Rich Harang

Here's the R code for today:

### First we fix the seed so that we get the same random numbers every time
set.seed(1)
N = 5
## Generate a fairly tidy regression
xreal = (runif(N)-0.5)*10
yreal = 2.2 * xreal + rnorm(N, 0, 1)

## Nice and linear
plot(xreal,yreal)

## Add a high-leverage point that doesn't follow the orginal regression
x = c(xreal, 10)
y = c(yreal, 3.2*10)


## Note that -- when we 'zoom out' like this -- it still looks pretty linear
plot(x,y)


## Here's our "real" linear fit
m1 = lm(yreal~xreal)
summary(m1)

## And here's our fit with the outliers; notice that it's still
##   highly significant.
m2 = lm(y~x)
summary(m2)


## If we just look at the residuals, we don't see anything wrong.  The high
##  leverage of the outlier has forced the fit to conform to that outlying
##  point, masking it's effect
plot(x,m2$res)

## Make our predictor variable matrix...
xmat = matrix(c(rep(1, N+1), x), N+1, 2)
## Transform it to a hat matrix...
hat = xmat%*%solve(t(xmat)%*%xmat)%*%t(xmat)
## And use the diag command to extract just the diagonal elements; notice the
##   high value for the last point
diag(hat)

## Or save time and use the influence function...
infs = influence(m2)
infs$hat

## The diagonal matrix sums to the number of parameters in the model (2: a mean
##   term and an intercept term
sum(diag(hat))

## We have 12 data points, so our cutoff is...
2*2/(N+1)
## about 1/3 is our cutoff for high leverage.  Our outlier qualifies.

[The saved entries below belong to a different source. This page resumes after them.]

(** X14.  No request removes or rewrites a user: whatever requests are
    served, every user row stays in the table unchanged, and a name that
    the login lookup resolved keeps resolving to the same row, password
    hash included. *)
Theorem users_persist os w :
  (forall row, In row (users (db w)) -> In row (users (db (serve_all os w)))) /\
  (forall name row,
      select_user_by_name name (db w) = Ok row ->
      select_user_by_name name (db (serve_all os w)) = Ok row).
Proof.
  destruct (serve_all_tables_grow os w) as (us & ss & Hu & _). split.
  - intros row Hin. rewrite Hu. apply in_or_app. left. exact Hin.
  - intros name row. unfold select_user_by_name. rewrite Hu.
    destruct (List.find _ (users (db w))) as [r|] eqn:Hfind; [|discriminate].
    now rewrite (find_app_hit _ _ us _ Hfind).
Qed.
End Persistence.

(** ** More on the session check *)

Section SessionCheckMore.
Context {ext : Externals} {Body : Type}.
Implicit Types (env : Env) (c : echo_Context Body) (w : World).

## Let's look at standardized residuals:
plot(stdres(m2))
## This still doesn't look too outrageous

## If we plot the jackknife residuals:
plot(studres(m2))
## Now our bad point is obviously out of place.

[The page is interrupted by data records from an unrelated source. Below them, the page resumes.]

(** X21. A confirmation without text. With Claude, a response whose content
    holds no text block is shown as the placeholder [{}], not as the
    fallback sentence; with Gemini, a response without a truthy [text]
    is shown as the fallback sentence. *)
Theorem confirmation_without_text JSON_parse texts responses
    (prov : App.ModelProvider) (claudeModel text : string)
    (atts : list Attachment) (st : App.state) (wtrace : list obs)
    (resp : value)
    (Hrun : workflowOf prov JSON_parse texts responses text atts
              (App.memoData st) (Some claudeModel) = (wtrace, Ok tt))
    (Hresp : responses 7 = Ok resp)
    (Hno : match prov with
           | App.claude =>
               ∃ content, get resp "content" = Ok content
                 ∧ ∀ l, content = VArr l → Forall otherSegment l
           | App.gemini =>
               is_nullish resp = false
               ∧ truthy (get_opt resp "text") = false
           end) :
  lastContent (snd (App.handleSendMessage JSON_parse texts responses prov
                      claudeModel text atts st))
  = Some (VStr match prov with
               | App.claude => "{}"
               | App.gemini => App.fallbackText
               end).
Proof.
  rewrite handleSendMessage_eq, Hrun. cbn [fst snd settled].
  unfold lastContent, settled. cbn [App.messages].
  rewrite last_app. cbn [last fmap option_fmap option_map replyMessage App.content].
  do 2 f_equal. destruct prov.
  - destruct Hno as [Hn Ht].
    unfold confirmationOf, App.streamChatResponse, gbind, lift.
    rewrite Hresp. cbn [snd]. unfold get. rewrite Hn.
    unfold get_opt in Ht. rewrite Hn in Ht. cbn [snd shownFor]. by rewrite Ht.
  - destruct Hno as (content & Hc & Hl).
    unfold confirmationOf, App.streamClaudeChatResponse, generateWithClaude,
      gbind, lift.
    rewrite Hresp. cbn [snd]. rewrite Hc. cbn [snd].
    assert (extractText content = Ok (VStr "{}")) as ->; [|done].
    destruct content; try done. by apply extractText_default, Hl.
Qed.

Lemma confirmation_without_text_witness :
  lastContent (snd (App.handleSendMessage tableParse sampleTexts
                      confirmationWithoutText App.claude CLAUDE_SONNET
                      "Analyze Acme Corp" [] sampleState))
  = Some (VStr "{}").
Proof.
  assert (Hrun : workflowOf App.claude tableParse sampleTexts
                   confirmationWithoutText "Analyze Acme Corp" []
                   (App.memoData sampleState) (Some CLAUDE_SONNET)
                 = (fst (workflowOf App.claude tableParse sampleTexts
                           confirmationWithoutText "Analyze Acme Corp" []
                           (App.memoData sampleState) (Some CLAUDE_SONNET)),
                    Ok tt))
    by (by vm_compute).
  apply (confirmation_without_text tableParse sampleTexts
           confirmationWithoutText App.claude CLAUDE_SONNET
           "Analyze Acme Corp" [] sampleState _
           (obj [("content", VArr [obj [("type", VStr "tool_use")]])]) Hrun).
  - reflexivity.
  - eexists. split; [reflexivity|]. intros l [= <-].
    repeat constructor.
Defined.

Lemma handleLoanUpdate_ids {Loan : Type} (loan_id : Loan → string)
    (u : Loan) (prev : list Loan) :
  loan_id <$> handleLoanUpdate Loan loan_id u prev = loan_id <$> prev.
Proof.
  unfold handleLoanUpdate. rewrite <-list_fmap_compose.
  apply list_fmap_ext. intros i l _. simpl.
  destruct (String.eqb_spec (loan_id l) (loan_id u)); done.
Qed.

(** X22. [handleLoanUpdate] replaces in place: the list keeps its length
    and the order of its ids, every loan with the id of the update becomes
    the update, every other loan stays, and an update for an id that is
    not booked changes nothing. Updating twice is updating once. *)
Theorem loan_update_in_place {Loan : Type} (loan_id : Loan → string)
    (u : Loan) (prev : list Loan) :
  loan_id <$> handleLoanUpdate Loan loan_id u prev = loan_id <$> prev
  ∧ (loan_id u ∉ loan_id <$> prev → handleLoanUpdate Loan loan_id u prev = prev)
  ∧ (∀ l, l ∈ handleLoanUpdate Loan loan_id u prev →
          loan_id l = loan_id u → l = u)
  ∧ (∀ l, l ∈ prev → loan_id l ≠ loan_id u →
          l ∈ handleLoanUpdate Loan loan_id u prev)
  ∧ handleLoanUpdate Loan loan_id u (handleLoanUpdate Loan loan_id u prev)
    = handleLoanUpdate Loan loan_id u prev.
Proof.
  split; [apply handleLoanUpdate_ids|]. split; [|split; [|split]].
  - intros Hn. unfold handleLoanUpdate.
    rewrite <-(list_fmap_id prev) at 2. apply list_fmap_ext.
    intros i l Hl. simpl.
    destruct (String.eqb_spec (loan_id l) (loan_id u)) as [E|]; [|done].
    destruct Hn. rewrite <-E. apply list_elem_of_fmap_2.
    by eapply list_elem_of_lookup_2.
  - intros l (l0 & -> & _)%list_elem_of_fmap.
    by destruct (String.eqb_spec (loan_id l0) (loan_id u)).
  - intros l Hl Hne. apply list_elem_of_fmap. exists l. split; [|done].
    by destruct (String.eqb_spec (loan_id l) (loan_id u)).
  - unfold handleLoanUpdate. rewrite <-list_fmap_compose.
    apply list_fmap_ext. intros i l _. simpl.
    destruct (String.eqb_spec (loan_id l) (loan_id u)) as [E|E].
    + by rewrite String.eqb_refl.
    + by destruct (String.eqb_spec (loan_id l) (loan_id u)).
Qed.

## If you've forgotten the incredibly useful 'names' function, now's a good time
##   to remind yourself of it...
m2summary = summary(m2)
names(m2summary)
m2summary$sig

## Calculate standardized residuals by hand, just for practice
r = m2$resid/(m2summary$sigma * sqrt(1 - infs$hat))

cbind(r, stdres(m2))


## Cook's distance:
cd = cooks.distance(m2)
plot(x,cd)



#################################
#################################
#################################
## Co-linearity
N=20
x1 = (runif(N)-0.5)*10
x2 = x1 + 3+(runif(N)-0.5)*2

y = 3*x1 + x2 + rnorm(N)

## Checking the correlations we see that they're actually pretty bad...
cor(cbind(y,x1,x2))

## But fit the mode anyway
m3 = lm(y~x1+x2)
summary(m3)
# Note the large variance on each term

xmat = matrix( c(rep(1, N), x1, x2), N, 3)
eigen((t(xmat)%*%xmat))
## We have eigenvalues that differ by an order of magnitude or so


## The cheap fix: drop one or the other co-linear terms.  This generally isn't the
# ideal approach, but it can sometimes help.  Ridge regression is better.
m3a = lm(y~x1)
summary(m3a)

m3b = lm(y~x2)
summary(m3b)